As a new assistant professor (1), I was called upon to teach my department’s “Cell Biology” course. I found,and still find, the prospect challenging in part because I am not exactly sure which aspects of cell biology are important for students to know, both in the context of the major, as well as their lives and subsequent careers. While it seems possible (at least to me) to lay out a coherent conceptual foundation for biology as a whole [see 1], cell biology can often appear to students as an un-unified hodge-podge of terms and disconnected cellular systems, topics too often experienced as a vocabulary lesson, rather than as a compelling narrative. As such, I am afraid that the typical cell biology course often re-enforces an all too common view of biology as a discipline, a view, while wrong in most possible ways, was summarized by the 19th/early 20th century physicist Ernest Rutherford as “All science is either physics or stamp collecting.” A key motivator for the biofundamentals project  has been to explore how to best dispel this prejudice, and how to more effectively present to students a coherent narrative and the key foundational observations and ideas by which to scientifically consider living systems, by any measure the most complex systems in the Universe, systems shaped, but not determined by, physical chemical properties and constraints, together with the historical vagaries of evolutionary processes on an ever-changing Earth.

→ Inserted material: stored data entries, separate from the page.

(** What a listener does when the client hands it [(message, channel)]:
    the function it calls with these two arguments, if it calls one.

    - a callback is that function;
    - the arrow function of lines 170-176 looks its callback name up in
      [global] and calls what it finds, or logs a warning;
    - the arrow function of lines 160-167 reads [global[back]], and [back]
      is declared nowhere. *)
Definition listener_body (l : listener) : M (option fn) :=
  fun s =>
  match l with
  | L_fn f => (Normal (Some f), s)
  | L_resub_channel callback =>
      match global s !! callback with
      | Some f => (Normal (Some f), s)
      | None => (* logger.warn(...) *) (Normal None, s)
      end
  | L_resub_pattern callback => (Throw (ReferenceError "back"), s)
  end.

(** *** setupRedisEvents (lines 112-143): the handlers, by event *)

Inductive client_event : Type :=
| Ev_connect
| Ev_ready
| Ev_error (error : js_error)
| Ev_reconnecting
| Ev_end.

Definition setupRedisEvents (c : client) (pubsub : bool) (ev : client_event)
    (reply : string → completion unit) : M client :=
  match ev with
  | Ev_connect =>
      (* logger.info(`${clinetType} client connected`): the variable is clientType *)
      throw (ReferenceError "clinetType")
  | Ev_ready =>
      set_isConnected true ;;
      set_lastError None ;;
      (* logger.info(...) *)
      fun s =>
        if pubsub && bool_decide (0 < List.length (subscriptions (connectionState s)))%nat
        then resubscribeTochannels c reply s
        else (Normal c, s)
  | Ev_error error =>
      set_lastError (Some error) ;;
      (* logger.error(...) *)
      ret c
  | Ev_reconnecting =>
      (* logger.warn(...) *)
      ret c
  | Ev_end =>
      set_isConnected false ;;
      (* logger.info(...) *)
      ret c
  end.

(** The module's state when it is loaded. *)
Definition initial_connectionState : connection_state :=
  mk_connection_state false None 0 None [].

End Redis.

(** ** The socket.io server, as far as [socket.js] uses it

    Rooms live in the server's in-memory adapter: [rooms] maps a room to the
    ids of the sockets in it, [sids] maps a socket id to the rooms it is in
    (what [socket.rooms] shows).  The order in which a room lists its sockets
    is not kept. *)

Module SocketIO.

Record server := mk_server {
  sockets : gset string;                       (* ids of the connected sockets *)
  rooms : gmap string (gset string);           (* adapter.rooms *)
  sids : gmap string (gset string);            (* adapter.sids *)
  disconnect_listeners : gmap string nat;      (* listeners on 'disconnect', per socket *)
  packets : list (string * (string * string))  (* (socket id, (event, payload)) written, in order *)
}.

Definition empty_server : server := mk_server ∅ ∅ ∅ ∅ [].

Two types of information: There is an underlying dichotomy within biological systems: there is the hereditary information encoded in the sequence of nucleotides along double-stranded DNA molecules (genes and chromosomes). There is also the information inherent in the living system. The information in DNA is meaningful only in the context of the living cell, a reaction system that has been running without interruption since the origin of life. While these two systems are inextricably interconnected, there is a basic difference between them. Cellular systems are fragile, once dead there is no coming back. In contrast the information in DNA can survive death – it can move from cell to cell in the process of horizontal gene transfer. The Venter group has replaced the DNA of bacterial cells with synthetic genomes in an effort to define the minimal number of genes needed to support life, at least in a laboratory setting [see 3, 4]. In eukaryotes, cloning is carried out by replacing a cell’s DNA, with that of another cell (reference).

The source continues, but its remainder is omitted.